#### The problem
When the line containing "2. apply map_ext." is found in the data below, copy it and each line after it through the line containing "- unfold MsgTx_BtcEncode, MsgTx_btcEncode.", exactly and with no others.
____________________
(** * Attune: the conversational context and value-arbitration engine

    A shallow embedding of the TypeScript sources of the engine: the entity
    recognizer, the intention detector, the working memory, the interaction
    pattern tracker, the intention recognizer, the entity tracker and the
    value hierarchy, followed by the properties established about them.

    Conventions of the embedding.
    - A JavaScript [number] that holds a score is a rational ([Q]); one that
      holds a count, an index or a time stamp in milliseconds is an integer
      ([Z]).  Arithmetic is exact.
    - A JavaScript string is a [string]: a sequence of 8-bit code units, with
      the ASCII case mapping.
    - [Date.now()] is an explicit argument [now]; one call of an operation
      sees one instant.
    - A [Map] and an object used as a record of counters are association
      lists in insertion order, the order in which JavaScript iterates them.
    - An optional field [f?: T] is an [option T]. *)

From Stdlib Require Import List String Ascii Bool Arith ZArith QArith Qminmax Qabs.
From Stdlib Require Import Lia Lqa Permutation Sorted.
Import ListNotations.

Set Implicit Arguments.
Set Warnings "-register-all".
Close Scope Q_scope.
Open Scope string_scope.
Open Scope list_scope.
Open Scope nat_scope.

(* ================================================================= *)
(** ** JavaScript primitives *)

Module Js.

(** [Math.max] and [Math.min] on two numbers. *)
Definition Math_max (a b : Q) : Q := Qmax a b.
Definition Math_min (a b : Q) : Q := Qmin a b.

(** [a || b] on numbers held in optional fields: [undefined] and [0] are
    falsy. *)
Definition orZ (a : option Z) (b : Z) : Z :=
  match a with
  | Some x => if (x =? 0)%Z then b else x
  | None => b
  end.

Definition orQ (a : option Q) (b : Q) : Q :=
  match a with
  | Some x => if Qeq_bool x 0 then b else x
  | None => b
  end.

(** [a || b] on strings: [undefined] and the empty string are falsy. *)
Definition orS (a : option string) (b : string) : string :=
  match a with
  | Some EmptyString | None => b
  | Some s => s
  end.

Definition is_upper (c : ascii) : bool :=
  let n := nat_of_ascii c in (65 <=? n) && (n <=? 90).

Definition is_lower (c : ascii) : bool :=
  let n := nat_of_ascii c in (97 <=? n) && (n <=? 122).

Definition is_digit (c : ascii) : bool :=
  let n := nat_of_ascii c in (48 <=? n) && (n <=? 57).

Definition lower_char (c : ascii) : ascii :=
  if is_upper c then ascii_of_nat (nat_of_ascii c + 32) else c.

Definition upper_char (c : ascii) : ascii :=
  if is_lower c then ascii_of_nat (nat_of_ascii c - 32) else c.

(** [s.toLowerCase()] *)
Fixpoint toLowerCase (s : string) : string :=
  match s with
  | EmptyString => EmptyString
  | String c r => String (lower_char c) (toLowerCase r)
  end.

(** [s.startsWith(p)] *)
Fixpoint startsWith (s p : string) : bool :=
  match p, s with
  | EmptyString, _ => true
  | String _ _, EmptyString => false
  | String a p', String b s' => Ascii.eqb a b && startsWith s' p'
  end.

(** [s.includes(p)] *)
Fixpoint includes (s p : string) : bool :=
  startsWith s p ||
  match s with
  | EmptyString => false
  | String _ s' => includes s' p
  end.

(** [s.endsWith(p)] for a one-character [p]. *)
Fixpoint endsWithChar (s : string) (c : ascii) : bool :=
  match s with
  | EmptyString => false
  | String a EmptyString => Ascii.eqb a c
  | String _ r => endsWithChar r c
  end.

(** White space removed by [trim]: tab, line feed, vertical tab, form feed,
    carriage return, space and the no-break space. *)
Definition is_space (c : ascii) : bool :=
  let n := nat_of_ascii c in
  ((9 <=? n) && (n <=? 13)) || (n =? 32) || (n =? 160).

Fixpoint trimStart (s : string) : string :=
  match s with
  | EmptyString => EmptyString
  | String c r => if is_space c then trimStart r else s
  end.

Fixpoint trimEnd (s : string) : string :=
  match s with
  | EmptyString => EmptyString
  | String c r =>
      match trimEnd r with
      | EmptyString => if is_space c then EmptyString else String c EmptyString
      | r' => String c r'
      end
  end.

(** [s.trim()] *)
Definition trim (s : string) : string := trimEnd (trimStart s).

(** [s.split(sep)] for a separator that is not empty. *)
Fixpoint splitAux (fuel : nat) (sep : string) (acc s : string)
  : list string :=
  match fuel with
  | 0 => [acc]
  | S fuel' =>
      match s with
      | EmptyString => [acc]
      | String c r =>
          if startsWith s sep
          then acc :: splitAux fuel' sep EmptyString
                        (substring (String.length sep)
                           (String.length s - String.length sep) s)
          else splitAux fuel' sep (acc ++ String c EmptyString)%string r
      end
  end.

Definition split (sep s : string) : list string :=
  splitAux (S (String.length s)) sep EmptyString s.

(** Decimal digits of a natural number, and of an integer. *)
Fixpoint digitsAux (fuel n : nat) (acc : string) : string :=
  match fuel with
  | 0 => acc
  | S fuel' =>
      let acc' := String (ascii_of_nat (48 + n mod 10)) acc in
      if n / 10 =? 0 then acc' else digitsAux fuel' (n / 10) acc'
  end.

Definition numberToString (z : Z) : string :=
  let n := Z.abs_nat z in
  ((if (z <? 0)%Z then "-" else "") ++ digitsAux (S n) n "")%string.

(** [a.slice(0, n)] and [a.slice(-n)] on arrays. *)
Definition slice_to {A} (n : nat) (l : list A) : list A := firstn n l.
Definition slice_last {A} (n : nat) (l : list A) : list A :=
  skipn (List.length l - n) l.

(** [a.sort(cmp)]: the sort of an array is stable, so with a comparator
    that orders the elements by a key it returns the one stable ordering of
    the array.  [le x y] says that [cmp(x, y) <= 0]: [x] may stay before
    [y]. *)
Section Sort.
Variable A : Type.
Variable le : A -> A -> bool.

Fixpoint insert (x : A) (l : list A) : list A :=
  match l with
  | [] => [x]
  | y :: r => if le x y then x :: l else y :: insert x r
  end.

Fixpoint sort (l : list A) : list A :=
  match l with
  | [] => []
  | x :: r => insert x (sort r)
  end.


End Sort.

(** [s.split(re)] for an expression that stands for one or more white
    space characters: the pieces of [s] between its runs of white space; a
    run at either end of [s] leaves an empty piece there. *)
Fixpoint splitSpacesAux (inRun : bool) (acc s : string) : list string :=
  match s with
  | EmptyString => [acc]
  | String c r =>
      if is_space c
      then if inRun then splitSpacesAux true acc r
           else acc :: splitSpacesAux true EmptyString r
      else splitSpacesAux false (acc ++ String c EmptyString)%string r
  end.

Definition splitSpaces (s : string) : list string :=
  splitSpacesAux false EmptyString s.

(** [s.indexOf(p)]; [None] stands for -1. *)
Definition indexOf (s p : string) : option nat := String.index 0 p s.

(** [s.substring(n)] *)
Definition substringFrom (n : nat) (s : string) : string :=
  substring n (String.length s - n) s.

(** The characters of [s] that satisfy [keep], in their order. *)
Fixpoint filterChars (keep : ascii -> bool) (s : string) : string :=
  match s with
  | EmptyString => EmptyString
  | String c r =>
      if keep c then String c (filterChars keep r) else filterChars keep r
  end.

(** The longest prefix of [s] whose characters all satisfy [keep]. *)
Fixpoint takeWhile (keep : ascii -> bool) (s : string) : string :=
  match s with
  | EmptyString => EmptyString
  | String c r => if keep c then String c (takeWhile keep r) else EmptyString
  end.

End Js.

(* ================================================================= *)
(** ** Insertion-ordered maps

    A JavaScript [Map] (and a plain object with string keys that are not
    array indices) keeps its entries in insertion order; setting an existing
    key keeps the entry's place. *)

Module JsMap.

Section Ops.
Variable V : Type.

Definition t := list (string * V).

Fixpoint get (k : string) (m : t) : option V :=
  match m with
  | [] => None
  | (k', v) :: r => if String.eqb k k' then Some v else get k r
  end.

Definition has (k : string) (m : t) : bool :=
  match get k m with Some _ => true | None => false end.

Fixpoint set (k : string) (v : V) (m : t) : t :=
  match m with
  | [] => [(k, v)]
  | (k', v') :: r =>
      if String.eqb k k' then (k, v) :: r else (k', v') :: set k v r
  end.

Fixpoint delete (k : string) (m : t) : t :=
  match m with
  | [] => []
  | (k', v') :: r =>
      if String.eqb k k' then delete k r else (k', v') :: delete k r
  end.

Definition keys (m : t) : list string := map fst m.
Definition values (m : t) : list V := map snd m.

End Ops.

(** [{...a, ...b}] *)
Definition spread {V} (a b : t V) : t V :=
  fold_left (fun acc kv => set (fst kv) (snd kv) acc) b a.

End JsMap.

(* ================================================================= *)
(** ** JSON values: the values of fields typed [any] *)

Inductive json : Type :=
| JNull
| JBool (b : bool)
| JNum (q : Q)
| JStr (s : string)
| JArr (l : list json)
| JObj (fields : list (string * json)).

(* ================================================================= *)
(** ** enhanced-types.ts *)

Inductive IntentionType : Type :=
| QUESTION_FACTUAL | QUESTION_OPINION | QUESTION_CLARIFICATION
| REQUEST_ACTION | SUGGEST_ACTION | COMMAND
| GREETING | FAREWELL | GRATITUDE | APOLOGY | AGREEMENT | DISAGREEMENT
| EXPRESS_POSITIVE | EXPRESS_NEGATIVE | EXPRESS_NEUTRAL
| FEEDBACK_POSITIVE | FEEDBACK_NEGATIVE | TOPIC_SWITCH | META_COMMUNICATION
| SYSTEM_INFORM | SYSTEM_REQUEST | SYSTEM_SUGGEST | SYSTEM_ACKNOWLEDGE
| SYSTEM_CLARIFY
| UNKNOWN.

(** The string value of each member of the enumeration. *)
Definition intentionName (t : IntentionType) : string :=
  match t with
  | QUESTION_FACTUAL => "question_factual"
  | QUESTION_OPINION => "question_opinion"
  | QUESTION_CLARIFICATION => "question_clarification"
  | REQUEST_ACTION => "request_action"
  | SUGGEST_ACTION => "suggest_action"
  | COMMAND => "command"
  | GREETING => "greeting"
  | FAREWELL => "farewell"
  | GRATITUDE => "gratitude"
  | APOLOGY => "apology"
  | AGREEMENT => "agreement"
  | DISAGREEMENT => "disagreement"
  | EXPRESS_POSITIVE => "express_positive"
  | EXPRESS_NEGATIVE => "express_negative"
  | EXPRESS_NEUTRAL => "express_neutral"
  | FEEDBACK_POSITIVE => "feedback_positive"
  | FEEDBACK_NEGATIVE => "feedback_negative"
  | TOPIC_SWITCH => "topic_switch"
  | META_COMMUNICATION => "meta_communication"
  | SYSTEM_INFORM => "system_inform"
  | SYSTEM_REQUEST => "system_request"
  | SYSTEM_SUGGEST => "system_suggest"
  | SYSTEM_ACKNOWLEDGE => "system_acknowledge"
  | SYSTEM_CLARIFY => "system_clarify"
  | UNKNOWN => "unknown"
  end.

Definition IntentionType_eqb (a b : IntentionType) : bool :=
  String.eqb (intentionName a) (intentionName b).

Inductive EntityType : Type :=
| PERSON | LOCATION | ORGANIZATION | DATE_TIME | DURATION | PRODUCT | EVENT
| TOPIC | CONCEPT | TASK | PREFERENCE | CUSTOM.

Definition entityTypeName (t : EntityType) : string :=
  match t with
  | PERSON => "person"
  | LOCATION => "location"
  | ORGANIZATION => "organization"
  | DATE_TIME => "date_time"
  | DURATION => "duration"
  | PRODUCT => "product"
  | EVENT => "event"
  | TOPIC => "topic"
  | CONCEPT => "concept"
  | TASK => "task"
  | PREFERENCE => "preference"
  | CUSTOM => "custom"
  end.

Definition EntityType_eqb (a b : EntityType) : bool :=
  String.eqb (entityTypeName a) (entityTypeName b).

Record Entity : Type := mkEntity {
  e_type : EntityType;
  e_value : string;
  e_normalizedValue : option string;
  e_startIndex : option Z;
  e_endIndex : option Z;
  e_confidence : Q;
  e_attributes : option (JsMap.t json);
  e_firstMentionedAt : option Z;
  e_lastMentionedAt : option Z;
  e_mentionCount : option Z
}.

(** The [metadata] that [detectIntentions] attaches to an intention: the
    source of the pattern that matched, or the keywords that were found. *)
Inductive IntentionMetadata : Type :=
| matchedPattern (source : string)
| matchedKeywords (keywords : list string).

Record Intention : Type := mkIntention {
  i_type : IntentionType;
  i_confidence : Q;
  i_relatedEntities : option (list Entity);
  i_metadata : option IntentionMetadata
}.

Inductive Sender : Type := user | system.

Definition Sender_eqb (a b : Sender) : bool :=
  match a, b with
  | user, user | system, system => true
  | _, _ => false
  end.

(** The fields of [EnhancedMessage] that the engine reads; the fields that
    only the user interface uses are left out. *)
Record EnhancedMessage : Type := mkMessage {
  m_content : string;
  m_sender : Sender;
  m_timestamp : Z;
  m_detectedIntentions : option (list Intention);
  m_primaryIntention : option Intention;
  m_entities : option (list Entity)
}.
____________________
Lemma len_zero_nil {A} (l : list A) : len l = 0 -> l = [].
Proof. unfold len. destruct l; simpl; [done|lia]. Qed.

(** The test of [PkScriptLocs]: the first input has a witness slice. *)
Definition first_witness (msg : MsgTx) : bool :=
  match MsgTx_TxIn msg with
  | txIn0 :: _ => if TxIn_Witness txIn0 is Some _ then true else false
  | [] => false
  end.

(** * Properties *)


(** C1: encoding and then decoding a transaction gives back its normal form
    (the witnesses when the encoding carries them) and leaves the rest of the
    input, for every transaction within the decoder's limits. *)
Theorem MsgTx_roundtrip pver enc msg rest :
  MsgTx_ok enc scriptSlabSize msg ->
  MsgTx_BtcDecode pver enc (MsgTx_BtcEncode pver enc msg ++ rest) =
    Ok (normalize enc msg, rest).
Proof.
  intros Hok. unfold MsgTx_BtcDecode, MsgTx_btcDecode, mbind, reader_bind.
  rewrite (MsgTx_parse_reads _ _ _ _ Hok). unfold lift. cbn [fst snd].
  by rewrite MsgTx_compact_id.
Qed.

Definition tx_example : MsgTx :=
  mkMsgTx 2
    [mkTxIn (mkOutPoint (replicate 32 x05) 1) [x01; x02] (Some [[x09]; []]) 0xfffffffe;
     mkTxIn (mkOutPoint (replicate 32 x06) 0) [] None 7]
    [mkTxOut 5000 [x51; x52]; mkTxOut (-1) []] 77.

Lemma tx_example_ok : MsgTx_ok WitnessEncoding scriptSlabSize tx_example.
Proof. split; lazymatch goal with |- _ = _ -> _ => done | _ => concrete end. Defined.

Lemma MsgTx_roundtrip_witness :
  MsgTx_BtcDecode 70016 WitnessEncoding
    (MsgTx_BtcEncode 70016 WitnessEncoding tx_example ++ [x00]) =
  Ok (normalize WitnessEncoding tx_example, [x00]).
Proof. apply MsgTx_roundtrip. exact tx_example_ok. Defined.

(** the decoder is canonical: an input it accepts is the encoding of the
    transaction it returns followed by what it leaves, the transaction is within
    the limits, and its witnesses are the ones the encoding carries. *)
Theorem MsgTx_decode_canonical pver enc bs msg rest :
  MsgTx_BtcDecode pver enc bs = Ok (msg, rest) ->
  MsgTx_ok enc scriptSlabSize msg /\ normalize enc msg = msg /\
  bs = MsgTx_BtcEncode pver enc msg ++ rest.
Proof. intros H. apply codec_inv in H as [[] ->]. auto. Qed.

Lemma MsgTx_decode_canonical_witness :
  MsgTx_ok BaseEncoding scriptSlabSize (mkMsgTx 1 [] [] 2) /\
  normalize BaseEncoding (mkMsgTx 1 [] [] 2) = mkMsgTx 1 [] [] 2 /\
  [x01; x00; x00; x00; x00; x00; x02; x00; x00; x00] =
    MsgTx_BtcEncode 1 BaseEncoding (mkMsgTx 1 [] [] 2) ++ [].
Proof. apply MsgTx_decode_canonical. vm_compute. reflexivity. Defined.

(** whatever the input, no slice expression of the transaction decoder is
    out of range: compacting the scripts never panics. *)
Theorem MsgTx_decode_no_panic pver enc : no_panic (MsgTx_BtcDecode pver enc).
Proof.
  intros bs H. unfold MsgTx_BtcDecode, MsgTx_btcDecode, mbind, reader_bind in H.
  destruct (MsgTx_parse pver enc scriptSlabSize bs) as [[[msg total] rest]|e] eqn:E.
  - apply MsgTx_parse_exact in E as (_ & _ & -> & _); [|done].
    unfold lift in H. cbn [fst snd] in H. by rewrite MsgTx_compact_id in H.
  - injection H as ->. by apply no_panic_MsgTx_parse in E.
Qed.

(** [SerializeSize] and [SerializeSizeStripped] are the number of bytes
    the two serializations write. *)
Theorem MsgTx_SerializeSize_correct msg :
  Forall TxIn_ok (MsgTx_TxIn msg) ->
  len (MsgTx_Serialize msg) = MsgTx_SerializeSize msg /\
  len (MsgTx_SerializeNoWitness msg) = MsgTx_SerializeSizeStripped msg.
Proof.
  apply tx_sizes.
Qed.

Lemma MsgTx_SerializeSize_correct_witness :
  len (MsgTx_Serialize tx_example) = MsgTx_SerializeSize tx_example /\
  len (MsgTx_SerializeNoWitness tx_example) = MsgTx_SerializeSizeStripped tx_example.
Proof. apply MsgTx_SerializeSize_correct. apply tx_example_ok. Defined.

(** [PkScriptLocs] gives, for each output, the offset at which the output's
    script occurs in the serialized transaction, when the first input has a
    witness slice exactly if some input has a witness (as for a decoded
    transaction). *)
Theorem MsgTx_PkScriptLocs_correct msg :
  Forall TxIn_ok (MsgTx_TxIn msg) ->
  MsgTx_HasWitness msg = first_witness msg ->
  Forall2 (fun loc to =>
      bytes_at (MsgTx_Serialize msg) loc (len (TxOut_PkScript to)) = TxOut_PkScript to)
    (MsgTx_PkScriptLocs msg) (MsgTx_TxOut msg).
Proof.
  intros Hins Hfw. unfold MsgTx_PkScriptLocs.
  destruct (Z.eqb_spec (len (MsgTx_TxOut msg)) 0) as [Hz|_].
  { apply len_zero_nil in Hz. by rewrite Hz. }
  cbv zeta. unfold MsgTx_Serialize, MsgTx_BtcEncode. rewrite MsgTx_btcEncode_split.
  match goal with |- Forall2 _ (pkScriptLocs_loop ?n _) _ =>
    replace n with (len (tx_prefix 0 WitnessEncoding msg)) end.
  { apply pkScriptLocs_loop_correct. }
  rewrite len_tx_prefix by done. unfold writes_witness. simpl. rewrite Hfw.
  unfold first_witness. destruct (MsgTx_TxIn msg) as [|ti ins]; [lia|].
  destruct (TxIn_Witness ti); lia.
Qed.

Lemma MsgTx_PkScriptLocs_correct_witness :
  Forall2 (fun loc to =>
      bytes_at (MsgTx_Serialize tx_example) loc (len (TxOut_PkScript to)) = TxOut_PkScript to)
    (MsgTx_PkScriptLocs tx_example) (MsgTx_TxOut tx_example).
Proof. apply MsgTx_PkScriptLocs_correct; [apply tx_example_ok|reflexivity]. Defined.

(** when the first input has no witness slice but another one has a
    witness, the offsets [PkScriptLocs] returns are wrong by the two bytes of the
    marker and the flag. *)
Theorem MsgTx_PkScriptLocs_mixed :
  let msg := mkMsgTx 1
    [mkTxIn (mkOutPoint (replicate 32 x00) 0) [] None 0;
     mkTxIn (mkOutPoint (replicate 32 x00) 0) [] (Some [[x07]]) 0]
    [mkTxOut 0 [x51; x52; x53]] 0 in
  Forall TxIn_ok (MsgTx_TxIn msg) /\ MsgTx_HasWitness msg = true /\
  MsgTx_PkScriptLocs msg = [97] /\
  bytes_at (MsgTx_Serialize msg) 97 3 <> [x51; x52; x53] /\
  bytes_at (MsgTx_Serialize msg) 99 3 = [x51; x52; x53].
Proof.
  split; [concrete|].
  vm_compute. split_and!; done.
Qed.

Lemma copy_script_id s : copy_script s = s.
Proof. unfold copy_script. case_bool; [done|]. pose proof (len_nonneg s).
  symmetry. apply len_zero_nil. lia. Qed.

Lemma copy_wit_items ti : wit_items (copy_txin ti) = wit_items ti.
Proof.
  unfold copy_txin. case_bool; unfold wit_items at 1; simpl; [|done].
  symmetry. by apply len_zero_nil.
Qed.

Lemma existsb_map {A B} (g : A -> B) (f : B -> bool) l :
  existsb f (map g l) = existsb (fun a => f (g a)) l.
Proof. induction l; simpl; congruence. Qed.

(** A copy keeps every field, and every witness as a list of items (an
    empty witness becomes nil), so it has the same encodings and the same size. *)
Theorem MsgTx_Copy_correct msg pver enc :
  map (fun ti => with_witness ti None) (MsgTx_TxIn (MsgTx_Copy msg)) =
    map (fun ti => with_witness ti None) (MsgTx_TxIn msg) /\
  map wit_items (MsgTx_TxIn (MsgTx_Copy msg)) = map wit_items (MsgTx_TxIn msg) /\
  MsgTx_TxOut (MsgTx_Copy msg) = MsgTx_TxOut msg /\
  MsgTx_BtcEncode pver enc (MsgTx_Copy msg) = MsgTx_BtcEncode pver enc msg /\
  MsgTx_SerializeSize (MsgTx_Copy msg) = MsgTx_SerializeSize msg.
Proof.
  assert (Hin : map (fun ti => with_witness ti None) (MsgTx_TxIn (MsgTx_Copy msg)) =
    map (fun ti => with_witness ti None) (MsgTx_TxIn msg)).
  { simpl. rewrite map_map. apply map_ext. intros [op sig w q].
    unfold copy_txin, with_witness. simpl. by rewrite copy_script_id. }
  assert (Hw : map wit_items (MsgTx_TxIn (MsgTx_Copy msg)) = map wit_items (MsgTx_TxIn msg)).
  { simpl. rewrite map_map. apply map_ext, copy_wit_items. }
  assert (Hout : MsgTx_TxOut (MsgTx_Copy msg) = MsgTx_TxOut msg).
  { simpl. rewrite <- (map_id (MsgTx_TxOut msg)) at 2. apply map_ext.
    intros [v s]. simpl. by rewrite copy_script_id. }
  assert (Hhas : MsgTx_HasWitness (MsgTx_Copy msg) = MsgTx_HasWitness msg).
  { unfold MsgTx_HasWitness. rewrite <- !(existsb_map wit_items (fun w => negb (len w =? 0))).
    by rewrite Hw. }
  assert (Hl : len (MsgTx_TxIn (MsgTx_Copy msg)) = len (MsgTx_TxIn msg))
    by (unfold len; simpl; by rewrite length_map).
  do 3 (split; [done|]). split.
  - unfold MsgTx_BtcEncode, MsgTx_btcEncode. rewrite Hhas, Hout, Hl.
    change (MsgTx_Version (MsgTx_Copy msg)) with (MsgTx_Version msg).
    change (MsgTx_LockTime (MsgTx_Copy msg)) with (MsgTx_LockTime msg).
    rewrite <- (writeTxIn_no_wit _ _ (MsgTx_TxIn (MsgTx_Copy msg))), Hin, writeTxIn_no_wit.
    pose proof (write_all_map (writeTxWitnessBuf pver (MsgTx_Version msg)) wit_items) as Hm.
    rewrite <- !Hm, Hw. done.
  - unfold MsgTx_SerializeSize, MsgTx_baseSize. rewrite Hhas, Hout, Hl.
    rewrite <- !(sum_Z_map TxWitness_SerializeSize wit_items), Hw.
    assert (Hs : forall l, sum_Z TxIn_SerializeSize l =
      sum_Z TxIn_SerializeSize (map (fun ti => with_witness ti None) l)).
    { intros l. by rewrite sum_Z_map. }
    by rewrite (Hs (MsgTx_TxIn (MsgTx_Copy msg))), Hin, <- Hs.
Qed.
____________________
#### Result
  { simpl. rewrite <- (map_id (MsgTx_TxOut msg)) at 2. apply map_ext.
    intros [v s]. simpl. by rewrite copy_script_id. }
  assert (Hhas : MsgTx_HasWitness (MsgTx_Copy msg) = MsgTx_HasWitness msg).
  { unfold MsgTx_HasWitness. rewrite <- !(existsb_map wit_items (fun w => negb (len w =? 0))).
    by rewrite Hw. }
  assert (Hl : len (MsgTx_TxIn (MsgTx_Copy msg)) = len (MsgTx_TxIn msg))
    by (unfold len; simpl; by rewrite length_map).
  do 3 (split; [done|]). split.
  - unfold MsgTx_BtcEncode, MsgTx_btcEncode. rewrite Hhas, Hout, Hl.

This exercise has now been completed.